Le traité sur l’investissement durable au service de l’atténuation et de l’adaptation au changement climatique : un modèle pour orienter le droit international vers les investissements dans les énergies renouvelables et la transition vers une économie faible en carbone

La plupart des traités d’investissement ne font pas de distinction entre les investissements qui contribuent au développement durable, tel que les projets d’énergie renouvelable, et ceux qui n’y contribuent pas. Toutefois, compte tenu des préoccupations croissantes liées au changement climatique, et du récent Accord de Paris, les États sont incités à revoir la conception du droit international de l’investissement dans le but d’encourager les investissements dans les énergies renouvelables et de faciliter la transition vers une économie faible en carbone.

Dans le présent article, j’analyse le Traité sur l’investissement durable au service de l’atténuation et de l’adaptation au changement climatique (TID), vainqueur du prix du Stockholm Treaty Lab. Je présente d’abord le modèle du TID, que les États pourraient adopter pour favoriser l’investissement international dans la transition de systèmes énergétiques intensifs en carbone, vers des systèmes faibles en carbone. J’aborde ensuite certaines des difficultés liées à la mise en œuvre du modèle du TID, et propose quelques pistes d’amélioration. Enfin, j’analyse comment l’on peut utiliser le TID pour améliorer les Traités bilatéraux d’investissement (TBI) actuels et futurs.

1. Commentaire critique du TID comme modèle de TBI pour les énergies renouvelables

Le TID avance trois objectifs principaux : reléguer « l’investissement non durable » ; promouvoir « l’investissement durable » ; et veiller à une transition équitable vers des économies et des sociétés durables qui permettent aux signataires de se conformer aux objectifs fixés dans l’Accord de Paris (art. 1(2))[1].

Le TID permet à chaque État partie de choisir les secteurs, sous-secteurs ou activités qu’il considère comme étant éligibles aux « investissements durables » en les indiquant dans une liste en annexe I. De la même manière, chaque État partie dressera la liste des secteurs, sous-secteurs ou activités de « l’investissement non durable » aux fins du TID, en annexe II. Ainsi, chaque État partie peut adapter les définitions des investissements « durables » et « non durables » à la capacité actuelle de son économie et de son marché de l’énergie.
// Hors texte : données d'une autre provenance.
(** [/proj/src] holds [m.ts], which imports [./a], and [a.ts], which imports
    [react]; the vendor directory is not read. *)
Definition proc0 : Process :=
  {| cwd := "/proj";
     dirs := {[ "/proj/src" := [fileEntry "m.ts"; fileEntry "a.ts";
                                 fileEntry "notes.md";
                                 dirEntry "node_modules"] ]};
     files := {[ "/proj/src/m.ts" := "./a"; "/proj/src/a.ts" := "react" ]};
     trace := [] |}.

(** [/proj/src] holds [m.ts], which imports [./a], next to [a.tsx] and
    [a.jsx.ts]. *)
Definition proc_jsx : Process :=
  {| cwd := "/proj";
     dirs := {[ "/proj/src" := [fileEntry "m.ts"; fileEntry "a.tsx";
                                 fileEntry "a.jsx.ts"] ]};
     files := {[ "/proj/src/m.ts" := "./a"; "/proj/src/a.tsx" := "react";
                 "/proj/src/a.jsx.ts" := "react" ]};
     trace := [] |}.

Definition index0 : gset string := {[ "/proj/src/m.ts"; "/proj/src/a.ts" ]}.

Definition order0 : list string := ["/proj/src/m.ts"; "/proj/src/a.ts"].

(** Two statements with one blank line between them. *)
Definition blank_line_sample : string :=
  "import a from './a'" +:+ LF +:+ LF +:+ "export const x = 1" +:+ LF.

(** ** Counting the events of a run *)

(** [e] is the read of the file [q]. *)
Definition isReadOf (q : string) (e : Event) : bool :=
  match e with
  | ReadFile path => bool_decide (path = q)
  | _ => false
  end.

(** [e] is a write to the file [q]. *)
Definition isWriteTo (q : string) (e : Event) : bool :=
  match e with
  | WriteFile path _ => bool_decide (path = q)
  | _ => false
  end.
Ltac plain_settle H :=
  let d := fresh "d" in
  let Hd := fresh "Hd" in
  let Ha := fresh "Ha" in
  destruct H as [d [Hd Ha]]; st_simpl;
  eexists; split;
  [ rewrite Hd, <- ?app_assoc; reflexivity
  | rewrite ?appended_app, ?Ha; reflexivity ].

Lemma read_audio_into_buffer_assembled fuel filename (s : State World) :
  tr0 = trace s ->
  post (fun sd s' =>
          sd_channels sd = 1 /\
          exists d, trace s' = tr0 ++ d /\ sd_buffer sd = concat (appended d))
       (fun _ _ => True)
       (read_audio_into_buffer fuel filename s).
Proof.
  intros Htr.
  assert (Hs : exists d, trace s = tr0 ++ d /\ appended d = [])
    by (exists []; rewrite app_nil_r; auto).
  unfold read_audio_into_buffer. wp; try exact I.
  all: eapply post_mono; [apply find_audio_stream_pure | | intros; exact I].
  all: intros idx s1 ->; cbn beta; wp; try exact I.
  all: destruct (nth_error _ _) as [pStream|]; [|wp; exact I].
  all: destruct (codecpar pStream) as [pCodecParams|]; wp; try exact I.
  all: eapply post_mono; [apply FFMPEG_decode_assembled; plain_settle Hs | | intros; exact I].
  all: intros decoded s2 [d [Hd Hb]]; cbn beta; wp.
  all: split; [reflexivity|].
  all: eexists; split; [rewrite Hd, <- ?app_assoc; reflexivity|].
  all: rewrite ?appended_app; cbn; rewrite ?app_nil_r; exact Hb.
Qed.

End Assembled.
(** * multi-client-threaded-server: the record store, the audit log, the
      command interpreter and the connection worker of [server.c], with
      the line client of [client.c] and the channel helpers of [common.c].

    The C program keeps two binary files of packed fixed-width structs
    (the Pokemon reference store, read-only, and the Trainer store) and a
    text log.  Each function below follows the C function of the same name:
    a file is its byte contents, an open descriptor is the contents with a
    file offset, a struct is a record that is written as and read from its
    bytes, an [int] is an integer kept within 32 bits, and a call that may
    not come back gives an [Outcome].  The store functions read and write
    through [safe_read] and [safe_write], which the program has in the
    form [common.h] and [common.c] give them together: two functions that
    call themselves.  The definitions come first; the lemmas and the
    theorems on the properties C1 to C10 of the specification follow. *)

From Stdlib Require Import String.
From Stdlib Require Import DecimalString.
From Stdlib Require DecimalZ.
From Stdlib Require Import ZArith List Lia Bool PeanoNat.
From coqutil Require Import Byte Word.LittleEndianList.
Import ListNotations.
Local Open Scope Z_scope.

(** ** Bytes, C strings and the [int] type *)

Abbreviation bytes := (list byte).
(** * Customer profiles as vectors: a model of [database.py]

    The script keeps three query parameters and one database connection in
    module-level variables, rebuilds a ten-row [customer] table, stores one
    float32 vector per row and asks the database for the nearest rows.

    The development follows the file top to bottom:
    - [PyStr]: the [str] methods the setters use, on ASCII text;
    - [Float32]: what [array.array('f', ...)] does to an integer;
    - [Engine]: the statements the script sends, as functions on the table;
    - what the charts draw on pyplot's current axes;
    - the script's functions in a state-and-exception monad over [world];
    - the properties. *)

From Stdlib Require Import ZArith List String Ascii Bool Lia.
From Stdlib Require Import DecimalString Sorted Reals.
Import ListNotations.
Local Open Scope string_scope.
Local Open Scope Z_scope.

(** ** Python strings (ASCII)

    A string is its sequence of characters, one [ascii] each, so the text
    modelled is the text [s.isascii()] holds of.  There [lower], [upper]
    and [title] below are Python's; on other characters Python follows the
    Unicode case tables, which are not modelled, and the statements that
    say what a setter stores or accepts are made for ASCII arguments. *)

Module PyStr.

(** [s.isascii()] *)
Fixpoint isascii (s : string) : bool :=
  match s with
  | EmptyString => true
  | String c s' => (Nat.ltb (nat_of_ascii c) 128 && isascii s')%bool
  end.

Definition is_upper (c : ascii) : bool :=
  let n := nat_of_ascii c in (Nat.leb 65 n && Nat.leb n 90)%bool.

Definition is_lower (c : ascii) : bool :=
  let n := nat_of_ascii c in (Nat.leb 97 n && Nat.leb n 122)%bool.

Definition to_lower (c : ascii) : ascii :=
  if is_upper c then ascii_of_nat (nat_of_ascii c + 32) else c.

Definition to_upper (c : ascii) : ascii :=
  if is_lower c then ascii_of_nat (nat_of_ascii c - 32) else c.

(** [s.lower()] *)
Fixpoint lower (s : string) : string :=
  match s with
  | EmptyString => EmptyString
  | String c s' => String (to_lower c) (lower s')
  end.

(** [s.upper()] *)
Fixpoint upper (s : string) : string :=
  match s with
  | EmptyString => EmptyString
  | String c s' => String (to_upper c) (upper s')
  end.

(** [s.title()]: a cased character is upper-cased when the character
    before it is not cased, lower-cased otherwise. *)
Fixpoint title_from (previous_is_cased : bool) (s : string) : string :=
  match s with
  | EmptyString => EmptyString
  | String c s' =>
      if (is_lower c || is_upper c)%bool
      then String (if previous_is_cased then to_lower c else to_upper c)
                  (title_from true s')
      else String c (title_from false s')
  end.

Definition title (s : string) : string := title_from false s.

(** [s.split(sep)] for a one-character separator: never empty, the
    empty string splits into one empty field. *)
Fixpoint split (sep : ascii) (s : string) : list string :=
  match s with
  | EmptyString => [EmptyString]
  | String c s' =>
      if Ascii.eqb c sep then EmptyString :: split sep s'
      else match split sep s' with
           | field :: fields => String c field :: fields
           | [] => [String c EmptyString]
           end
  end.

(** [x in xs] for a list of strings *)
Definition mem (x : string) (xs : list string) : bool :=
  existsb (String.eqb x) xs.

(** [str(n)] for an integer *)
Definition str_of_Z (n : Z) : string := NilZero.string_of_int (Z.to_int n).

Definition str_of_nat (n : nat) : string := str_of_Z (Z.of_nat n).

End PyStr.

(** ** Single precision

    Every number the script packs into a vector is an integer column value,
    and the single-precision value of an integer is again an integer, so a
    float32 is kept as the integer it equals. *)

Module Float32.

Definition t := Z.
Le TID cherche à reléguer les investissements non durables en leur reniant la protection offerte par le traité[2] ; il interdit l’établissement de nouveaux investissements non durables et restreint l’expansion des investissements non durables existants. Il va même jusqu’à encourager la discrimination entre les investissements durables et non durables dans le but d’éliminer complètement ces derniers. Par ailleurs, il impose à tous les investissements des obligations visant à fixer des normes de performance environnementale élevées. Ces obligations incluent la responsabilité sociale des entreprises, la lutte contre la corruption et la transparence, le respect du droit international et national général, ainsi que des normes environnementales, des droits humains et du travail, parmi tant d’autres.

D’autre part, le TID accorde les protections du traité aux investissements définis comme durables, tout en s’éloignant des protections classiques offertes aux investisseurs au titre des TBI traditionnels[3]. Ses définitions de l’expropriation, de la non-discrimination et de la norme de traitement sont très précises afin d’éviter les très larges interprétations que les tribunaux arbitraux ont rendu par le passé. Il retire expressément les normes TJE, de la protection et la sécurité intégrales, des attentes légitimes et de l’expropriation indirecte, ainsi que les droits de procédure, pour les investissements non durables (art. 3(3) et (4)).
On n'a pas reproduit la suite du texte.